PDA

View Full Version : Strange QTcpSocket behavior (debugged with Ethereal)



mdecandia
10th May 2007, 15:51
Hi All,
I've debugged Tcp communication done by QTcpSocket and I've found a problem already posted in Qt lists but nobody replies to. Every time I connect to a QTcpServer socket, the connection is done 2 times: the first time it's resetted, the second one it was done correctly.
The post I'm referring to is this one:

http://lists.trolltech.com/qt-interest/2006-10/thread00472-0.html

------------------------------------------------------------------------
Hi There,

Okay, actually I asked Trolltech support but not ticket number for over two
hours and I am in a rush now so probably someone have experienced the same
before.


There is an interesting thing going on TCP channels with both Qt version
4.1.4 and 4.2.0; the test platform was windows xp sp 2 on the client side
(multiple computers).

The implementation is using a QTcpSocket inside a class based on QThread. We
found during testing that the QTcpSocket opens a ghost connection in the
test case (as well as in our real life application).
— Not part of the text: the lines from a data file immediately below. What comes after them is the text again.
(** After the resolution the message slot never holds a callable, and the
    request slot holds neither a string nor a callable. *)
Lemma resolveArguments_request (a : locals) :
  isString (request (resolveArguments a)) = false /\
  isFunction (request (resolveArguments a)) = false.
Proof.
  destruct a as [r m c]. unfold resolveArguments, shiftRequest, shiftAdditionalMessage.
  simpl. destruct r, m; simpl; auto.
Qed.

Lemma resolveArguments_additionalMessage (a : locals) :
  isFunction (additionalMessage (resolveArguments a)) = false.
Proof.
  destruct a as [r m c]. unfold resolveArguments, shiftRequest, shiftAdditionalMessage.
  simpl. destruct r, m; simpl; auto.
Qed.

Lemma resolveArguments_idempotent (a : locals) :
  resolveArguments (resolveArguments a) = resolveArguments a.
Proof.
  destruct (resolveArguments_request a) as [Hs Hf].
  pose proof (resolveArguments_additionalMessage a) as Hm.
  set (b := resolveArguments a) in *.
  unfold resolveArguments at 1, shiftRequest. rewrite Hs, Hf.
  unfold shiftAdditionalMessage. by rewrite Hm.
Qed.

(** ** The record-level steps *)

Lemma finalPayload_marker (x : value -> gmap string value) (a : locals)
    (e : ErrorMessage) :
  _autoGeneratedStackTrace (finalPayload x a e) = _autoGeneratedStackTrace e.
Proof.
  unfold finalPayload, overrideMessage, mergeRequest.
  destruct (isObject _); by destruct (additionalMessage _).
Qed.

Lemma finalPayload_message (x : value -> gmap string value) (a : locals)
    (e : ErrorMessage) :
  message (finalPayload x a e) =
    match additionalMessage a with VString s => s | _ => message e end.
Proof.
  unfold finalPayload, overrideMessage, mergeRequest.
  destruct (isObject _); by destruct (additionalMessage _).
Qed.

Lemma finalPayload_service (x : value -> gmap string value) (a : locals)
    (e : ErrorMessage) :
  serviceName (finalPayload x a e) = serviceName e /\
  serviceVersion (finalPayload x a e) = serviceVersion e.
Proof.
  unfold finalPayload, overrideMessage, mergeRequest.
  destruct (isObject _); by destruct (additionalMessage _).
Qed.

Lemma finalPayload_httpRequest (x : value -> gmap string value) (a : locals)
    (e : ErrorMessage) :
  httpRequest (finalPayload x a e) =
    if isObject (request a) then x (request a) ∪ httpRequest e
    else httpRequest e.
Proof.
  unfold finalPayload, overrideMessage, mergeRequest.
  destruct (isObject _); by destruct (additionalMessage _).
Qed.

Lemma consumeMarker_truthy (e : ErrorMessage) (S : string) :
  _autoGeneratedStackTrace e = Some S ->
  truthy (_autoGeneratedStackTrace e) = true ->
  consumeMarker e =
    deleteAutoGeneratedStackTrace (setMessage (message e +:+ newline +:+ S) e).
Proof. intros HS Ht. unfold consumeMarker. by rewrite Ht, HS. Qed.

Lemma consumeMarker_falsy (e : ErrorMessage) :
  truthy (_autoGeneratedStackTrace e) = false -> consumeMarker e = e.
Proof. intros Ht. unfold consumeMarker. by rewrite Ht. Qed.

Lemma consumeMarker_frame (e : ErrorMessage) :
  serviceName (consumeMarker e) = serviceName e /\
  serviceVersion (consumeMarker e) = serviceVersion e /\
  httpRequest (consumeMarker e) = httpRequest e.
Proof. unfold consumeMarker. by destruct (truthy _). Qed.

(** ** The store *)

Lemma alter_lookup (l : loc) (f : ErrorMessage -> ErrorMessage)
    (h : gmap loc ErrorMessage) (e : ErrorMessage) :
  h !! l = Some e -> alter f l h = <[l := f e]> h.
Proof.
  intros He. apply map_eq. intros k. rewrite lookup_alter, lookup_insert.
  case_decide; subst; by rewrite ?He.
Qed.

Lemma instanceof_cases (err : value) (w : world) :
  (exists l e, err = VErrorMessage l /\ heap w !! l = Some e /\
     instanceofErrorMessage err w = Done (Some (l, e)) w) \/
  instanceofErrorMessage err w = Done None w.
Proof.
  destruct err; simpl; auto.
  destruct (heap w !! l) as [e|] eqn:He; [left | right]; eauto.
Qed.

Section facts.

Variable config : Configuration.
Variable populateErrorMessage : value -> ErrorMessage -> option ErrorMessage.
Variable manualRequestInformationExtractor : value -> gmap string value.

Local Abbreviation payload := (payloadOf config populateErrorMessage).
Local Abbreviation report :=
  (reportManualError config populateErrorMessage
     manualRequestInformationExtractor).
Local Abbreviation final := (finalPayload manualRequestInformationExtractor).

(** Lines 78-94 on an instance the caller built. *)
Lemma payloadOf_prebuilt (l : loc) (e : ErrorMessage) (w : world) :
  heap w !! l = Some e ->
  payload (VErrorMessage l) w =
    Done l (World (<[l := consumeMarker e]> (heap w))
                (events w ++ markerEvents e) (dispatched w)).
Proof.
  intros He. unfold payloadOf, mbind, M_bind.
  simpl. rewrite He. unfold consumeMarker, markerEvents.
  destruct (truthy (_autoGeneratedStackTrace e)); simpl.
  - rewrite (alter_lookup _ _ _ _ He).
    erewrite alter_lookup by apply lookup_insert_eq.
    by rewrite insert_insert_eq, app_nil_r.
  - by rewrite insert_id.
Qed.

(** Lines 95-100 on anything else. *)
Lemma payloadOf_raw (err : value) (w : world) :
  instanceofErrorMessage err w = Done None w ->
  payload err w =
    let l := fresh (dom (heap w)) in
    match populateErrorMessage err (freshPayload config) with
    | Some e' => Done l (World (<[l := e']> (heap w)) (events w) (dispatched w))
  | None =>
      Raised (World (<[l := freshPayload config]> (heap w)) (events w)
                    (dispatched w))
  end.
Proof.
  intros Hi. unfold payloadOf, mbind, M_bind. rewrite Hi.
  unfold newErrorMessage, populate. simpl.
  erewrite alter_lookup by apply lookup_insert_eq.
  rewrite insert_insert_eq, lookup_insert_eq. fold (freshPayload config).
  destruct (populateErrorMessage err (freshPayload config)); simpl;
    by rewrite ?insert_insert_eq.
Qed.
For example, the ethereal shows the socket as it is first created from the
client to the server with the following bytestream (SYN type):
0000 00 10 f3 06 82 f9 00 0e 7b cb 99 72 08 00 45 00 ........ {..r..E.
0010 00 30 1a 83 40 00 80 06 c4 81 8a f9 02 c7 8a f9 .0..@... ........
0020 03 0a 05 14 07 d4 fd 2b 89 bc 00 00 00 00 70 02 .......+ ......p.
0030 c0 00 13 8b 00 00 02 04 05 b4 01 01 04 02 ........ ......

Then the server found the socket and responds (SYN, ACK):
0000 00 0e 7b cb 99 72 00 10 f3 06 82 f9 08 00 45 00 ..{..r.. ......E.
0010 00 2c 01 10 00 00 ff 06 9e f8 8a f9 03 0a 8a f9 .,...... ........
0020 02 c7 07 d4 05 14 6e 87 f8 82 fd 2b 89 bd 60 12 ......n. ...+..`.
0030 10 00 71 77 00 00 02 04 05 b4 8a f9 ..qw.... ....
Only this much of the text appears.